■ DESCRIPTION OF THE TASK:
Retrieve all lines below that have the string "Hnone".

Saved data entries
____

(** A small PDF is accepted and the call is fulfilled, or is rejected
    with a 503, or with no response at all. *)
Lemma X11_upload_round_witness :
  UploadPage.success
    (UploadPage.handleFileUpload_settled ToString_empty (Api.Fulfilled upload_response)
       (UploadPage.handleFileUpload (Some file_pdf_small) upload_state).1).1
    = JStr ([70; 105; 108; 101; 32; 34; 34]%N
              ++ js " uploaded successfully! Generated  text chunks.")
  ∧ UploadPage.error
      (UploadPage.handleFileUpload_settled ToString_empty
         (Api.Rejected {| Api.response := Some response_503 |})
         (UploadPage.handleFileUpload (Some file_pdf_small) upload_state).1).1
    = JStr (js "LLM service unavailable")
  ∧ UploadPage.error
      (UploadPage.handleFileUpload_settled ToString_empty
         (Api.Rejected {| Api.response := None |})
         (UploadPage.handleFileUpload (Some file_pdf_small) upload_state).1).1
    = JStr (js "Upload failed").
Proof.
  pose proof (X11_upload_round ToString_empty file_pdf_small
                (Api.Fulfilled upload_response) upload_state _ _ eq_refl)
    as (_ & _ & Hs & _).
  pose proof (X11_upload_round ToString_empty file_pdf_small
                (Api.Rejected {| Api.response := Some response_503 |})
                upload_state _ _ eq_refl) as (_ & _ & H503 & _).
  pose proof (X11_upload_round ToString_empty file_pdf_small
                (Api.Rejected {| Api.response := None |})
                upload_state _ _ eq_refl) as (_ & _ & Hnone & _).
  split; [exact Hs |]. split; [exact H503 | exact Hnone].
Defined.

(** ** The dashboard: loading *)

Section DashboardMore.
Import Api DashboardPage.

____

■ EXERCISE OUTPUT:
                upload_state _ _ eq_refl) as (_ & _ & Hnone & _).
  split; [exact Hs |]. split; [exact H503 | exact Hnone].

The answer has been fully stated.